本格的な食べる訓練を始めて3週間。毎日の食事は主にゼリー状の食べ物ですが、介助付きで1時間以内に完食できる頻度が多くなってきました。そこで、少しづつ難易度をアップする試みが始まりました。
まずは食物の形態。
ゼリー状、ペースト状の食事は噛む必要が無いので、スプーンで口の奥まで運ぶと、飲み込むだけで食べられます。次のステップは、口や舌を動かして『食べ物を口の奥まで運ぶ』という動作の練習です。
そこで登場したのがキャラメルコーンでした。キャラメルコーンは、口の中に入れると唾液を吸収しながら少しづつ柔らかくなります。柔らかくなったものを舌で口の奥に自力で運んで飲み込む、そんな練習ができます。
さて、実際に妻にキャラメルコーンを手渡してみました。自分で口の中に放り込み、一口噛んで、もごもごさせながらゴックン、と飲み込むことができました。これには、看護師さんと義母ともに大喜びでした。
その後、毎日キャラメルコーンを食べる練習が始まりました。
次に食べる姿勢。
最初は、ベッドの上体の角度は30度で食事をしていました。
枕の下にクッションを入れて顎が上がらないようにしているので、顔の角度は45度くらいです。この姿勢を想像してみてください。元気な人だとその状態で通常の食事を食べるにはちょっと勇気がいる状態です。とろみ無しの水分などを飲もうとすると怖いくらいです。しかし、嚥下障害のある場合は、口の中に入れた食べ物が重力で自然に喉の奥まで運ばれるので、飲み込みやすくなります。上体の角度を30度から徐々に起こしていくと、重力の力ではなく自力で食べ物を喉の奥まで運ぶ必要が出てくるので、食べる難易度は上がります。
キャラメルコーンを食べらることがわかってから、ベッドの角度を少しづつ上げていきました。
転院当初は30度。1ヶ月後には36度~40度に。そしてベッドではなく車いすに乗って上体の角度は45度と、段階的に難易度をあげて食べる練習をしました。

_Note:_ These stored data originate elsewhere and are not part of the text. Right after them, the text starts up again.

(** * Xpra: string helpers, the legacy RFB rectangle encoder, the
      subprocess bridge and the bandwidth-limit handler

    A shallow embedding of
      - [xpra/util/str_fn.py]           (module [StrFn])
      - [xpra/server/rfb/rfb_encode.py] (module [Rfb])
    together with models of what the unit tests of the repository drive:
      - the callee of the subprocess bridge      (module [Bridge])
      - the network-state packet handlers        (module [NetworkState])
    The properties follow the definitions, module by module. *)

From Stdlib Require Import String Ascii.
From Stdlib Require Import ZArith NArith Bool Lia List.
From Stdlib.Strings Require Import Byte.
Import ListNotations.
Open Scope string_scope.
Open Scope list_scope.
Open Scope Z_scope.

(** ** Python exceptions and results *)

Inductive exn : Type :=
| UnicodeEncodeError
| AssertionError
| StructError
| TypeError.

Inductive result (A : Type) : Type :=
| Ok (a : A)
| Raise (e : exn).
Arguments Ok {A} a.
Arguments Raise {A} e.

Definition bind {A B : Type} (r : result A) (k : A -> result B) : result B :=
  match r with
  | Ok a => k a
  | Raise e => Raise e
  end.

Declare Scope py_scope.
Delimit Scope py_scope with py.
Notation "x <- r ;; k" := (bind r (fun x => k))
  (at level 61, r at next level, right associativity) : py_scope.
Open Scope py_scope.

(** ** Python values *)

(** A [str] is a sequence of Unicode code points, a [bytes] a sequence of
    octets. *)
Definition pystr : Type := list N.
Definition pybytes : Type := list byte.

(** A string literal as a [str]. Rocq strings have no escapes: [lit "\n"]
    is a backslash followed by the letter n, what Python writes ["\\n"]. *)
Definition lit (s : string) : pystr :=
  map N_of_ascii (list_ascii_of_string s).

Definition byte_of_N (n : N) : byte :=
  match Byte.of_N n with
  | Some b => b
  | None => x00
  end.

Definition byte_of_Z (z : Z) : byte := byte_of_N (Z.to_N z).
Definition Z_of_byte (b : byte) : Z := Z.of_N (Byte.to_N b).

(** [len(x)] as a Python integer. *)
Definition len {A : Type} (l : list A) : Z := Z.of_nat (length l).

(** Slices [s[:stop]] and [s[start:]]: a negative index counts from the end,
    and the result is clamped to the sequence. *)
Definition clamp_index (n i : Z) : Z :=
  if i <? 0 then Z.max 0 (i + n) else Z.min i n.
(** * The normalization engine of [src/normalizer.py]

    A shallow embedding of [normalize_date], [normalize_merchant],
    [normalize_amount], [normalize_transaction] and
    [get_normalization_stats], with the parts of Python's [str], [re],
    [decimal] and [datetime] they call; and of the code around them:
    [format_currency], [truncate_string] and [CATEGORY_DISPLAY_NAMES] of
    [src/utils.py], the loop of [parse_transactions_csv] and the header
    check of [src/parser.py], the counts of [SpendingAnalyzer] in
    [src/analyzer.py], and the normalization and cleaning steps of
    [process_transactions] in [main.py].

    Conventions.
    - A Python [str] is a list of Unicode code points ([char := N]).
    - A function that can raise returns an [outcome]; [try]/[except] is
      [try_except].
    - [None] is [option]'s [None]; a function argument of any Python type
      is a [value].
    - Calls to [logger.warning] only write a diagnostic and are left out. *)

From Stdlib Require Import ZArith NArith QArith List String Ascii Bool Lia Sorted.
From Stdlib Require Import PrimFloat Uint63.
From stdpp Require Import gmap.

Import ListNotations.
Local Open Scope bool_scope.
Local Open Scope list_scope.

(** ** Python strings *)

Module PyStr.

Local Open Scope N_scope.

Definition char := N.
Definition str := list char.

Definition chr (a : ascii) : char := N_of_ascii a.
Arguments chr : simpl never.

(** [u "abc"] is the Python literal ["abc"] (ASCII literals only). *)
Definition u (s : string) : str := List.map chr (list_ascii_of_string s).

Definition char_eqb (a b : char) : bool := N.eqb a b.

Fixpoint str_eqb (a b : str) : bool :=
  match a, b with
  | [], [] => true
  | x :: a', y :: b' => char_eqb x y && str_eqb a' b'
  | _, _ => false
  end.

Definition between (lo hi c : char) : bool := (lo <=? c) && (c <=? hi).

(** [str.isspace] on one character, which is also [\s] of [re] on [str]
    patterns and the set [str.strip] removes: the code points CPython's
    [_PyUnicode_IsWhitespace] accepts. *)
Definition isspace (c : char) : bool :=
  between 9 13 c || between 28 32 c || char_eqb c 133 || char_eqb c 160
  || char_eqb c 5760 || between 8192 8202 c || char_eqb c 8232
  || char_eqb c 8233 || char_eqb c 8239 || char_eqb c 8287
  || char_eqb c 12288.

Fixpoint lstrip (s : str) : str :=
  match s with
  | [] => []
  | c :: r => if isspace c then lstrip r else s
  end.

Definition rstrip (s : str) : str := rev (lstrip (rev s)).

(** [s.strip()] *)
Definition strip (s : str) : str := rstrip (lstrip s).

(** [s.startswith(c)] for a one-character prefix. *)
Definition startswith_char (c : char) (s : str) : bool :=
  match s with
  | [] => false
  | x :: _ => char_eqb x c
  end.

(** [c in s] for a one-character [c]. *)
Definition contains_char (c : char) (s : str) : bool :=
  existsb (fun x => char_eqb x c) s.

(** [s.replace(c, '')] for a one-character [c]; also [re.sub] of a
    one-character pattern by the empty string. *)
Definition remove_char (c : char) (s : str) : str :=
  List.filter (fun x => negb (char_eqb x c)) s.

Definition is_ascii (c : char) : bool := c <? 128.
Definition is_ascii_upper (c : char) : bool := between 65 90 c.
Definition is_ascii_lower (c : char) : bool := between 97 122 c.
Definition is_ascii_alpha (c : char) : bool := is_ascii_upper c || is_ascii_lower c.
Definition is_ascii_digit (c : char) : bool := between 48 57 c.

Definition ascii_lower_char (c : char) : char :=
  if is_ascii_upper c then c + 32 else c.
Definition ascii_upper_char (c : char) : char :=
  if is_ascii_lower c then c - 32 else c.

(** The characters on which the casing methods are written out here:
    ASCII, and white space (uncased, so left alone by every method). *)
Definition plain_cased (c : char) : bool := is_ascii c || isspace c.

(** [str.title] on such characters: a letter that follows a cased
    character is lower-cased, any other letter is upper-cased. *)
Fixpoint title_from (previous_is_cased : bool) (s : str) : str :=
  match s with
  | [] => []
  | c :: r =>
      (if previous_is_cased then ascii_lower_char c else ascii_upper_char c)
        :: title_from (is_ascii_alpha c) r
  end.

(** [s[:n]] for [n >= 0]. *)
Definition slice_to (n : nat) (s : str) : str := firstn n s.

(** Truth value of a [str]. *)
Definition nonempty (s : str) : bool :=
  match s with [] => false | _ :: _ => true end.

End PyStr.

Export PyStr.

(** ** Exceptions and argument values *)

Inductive exn : Type :=
| ValueError
| OverflowError
| InvalidOperation
| TypeError.

Inductive outcome (A : Type) : Type :=
| Returns (a : A)
| Raises (e : exn).

Arguments Returns {A} a.
Arguments Raises {A} e.

Definition bind {A B} (m : outcome A) (k : A -> outcome B) : outcome B :=
  match m with
  | Returns a => k a
  | Raises e => Raises e
  end.

Notation "'let!' x ':=' m 'in' k" := (bind m (fun x => k))
  (at level 10, x name, m at level 200, k at level 200).

(** [try: body except classes: handler] *)
Definition try_except {A} (body : outcome A) (caught : exn -> bool)
    (handler : outcome A) : outcome A :=
  match body with
  | Returns a => Returns a
  | Raises e => if caught e then handler else Raises e
  end.

(** What a caller can pass where the signature says [str]: [None], a
    string, or an object of another type, given by its truth value and
    by the text [format] gives it in an f-string. *)
Inductive value : Type :=
| VNone
| VStr (s : str)
| VOther (truth : bool) (text : str).

(** [bool(v)] *)
Definition truthy (v : value) : bool :=
  match v with
  | VNone => false
  | VStr s => nonempty s
  | VOther b _ => b
  end.

(** [isinstance(v, str)] *)
Definition isinstance_str (v : value) : bool :=
  match v with
  | VStr _ => true
  | _ => false
  end.

(** [f"{v}"] *)
Definition format (v : value) : str :=
  match v with
  | VNone => u "None"
  | VStr s => s
  | VOther _ t => t
  end.

(** ** [decimal.Decimal]

    A finite decimal is a sign, a coefficient and an exponent; its value
    is [(-1)^sign * coeff * 10^exp]. *)

Module PyDecimal.

Local Open Scope Z_scope.

Record Decimal : Type := mkDecimal {
  dsign : bool;      (* true: negative *)
  dcoeff : N;
  dexp : Z
}.

(** Default context: [prec=28], [rounding=ROUND_HALF_EVEN],
    [Emax=999999]. *)
Definition prec : Z := 28.
Definition Emax : Z := 999999.

Fixpoint ndigits_fuel (fuel : nat) (n : N) : nat :=
  match fuel with
  | O => 1%nat
  | S f => if (n <? 10)%N then 1%nat else S (ndigits_fuel f (n / 10)%N)
  end.

(** [len(d._int)]: the number of decimal digits of the coefficient
    (1 for zero). *)
Definition ndigits (n : N) : nat := ndigits_fuel (N.to_nat (N.size n)) n.

(** [d.adjusted()] *)
Definition adjusted (d : Decimal) : Z :=
  Z.of_nat (ndigits (dcoeff d)) + dexp d - 1.

(** Rounding [n / 10^k] to an integer, ties to even. *)
Definition round_half_even (n : N) (k : Z) : N :=
  let p := Z.to_N (10 ^ k) in
  let q := (n / p)%N in
  let r := (n mod p)%N in
  match (2 * r ?= p)%N with
  | Lt => q
  | Gt => (q + 1)%N
  | Eq => if N.even q then q else (q + 1)%N
  end.

(** [d._rescale(e, ROUND_HALF_EVEN)]: the same number with exponent [e],
    rounded when digits are dropped. *)
Definition rescale (d : Decimal) (e : Z) : Decimal :=
  if (dcoeff d =? 0)%N then mkDecimal (dsign d) 0 e
  else if e <=? dexp d
  then mkDecimal (dsign d) (dcoeff d * Z.to_N (10 ^ (dexp d - e)))%N e
  else mkDecimal (dsign d) (round_half_even (dcoeff d) (e - dexp d)) e.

『食べる練習』と書きましたが、朝昼晩の食事を本人が意思を持って食べているだけなので、とても良いリハビリです。理学療法、作業療法のリハビリは、専門のスキルを持った担当者が対応しますので、時間、頻度には限界があります。しかし、食べる訓練は、1日3回、義母が介助をしながら毎日確実に練習ができます。しかも、食べる動作はスプーンを持った手と口と喉を連続的に動かす必要があるので、脳への刺激としてはとても効果的です。
やはり、食べるリハビリを本格的に実施できて良かったと思いました。
本格的な食べる訓練を始めて6週目、義母の仕事は朝昼晩の食事介助、食事後の口腔ケア(口の中に残った食べ物をかき出し、歯磨きをする)で、看護師さんがいなくても妻の食事をサポートできるようになりました。
病院にいると患者は病院の管理下におかれますので、家族が自由に介入することはなかなか難しいですが、とはいえ病院のスタッフが1人の患者にかけられる時間には限界があります。病院にお任せするのではなくて、本人のリハビリにつながることは可能な限り家族がサポートする。その姿勢があったからこそ、効果的に食べる訓練を継続できたのだと思います。
高齢の親を現役世代の子供が介護する一般的な事例とは異なり、病気により障害を抱えた子供をリタイア後の親が介護するという構図だからこそできることなのかもしれませんが。。。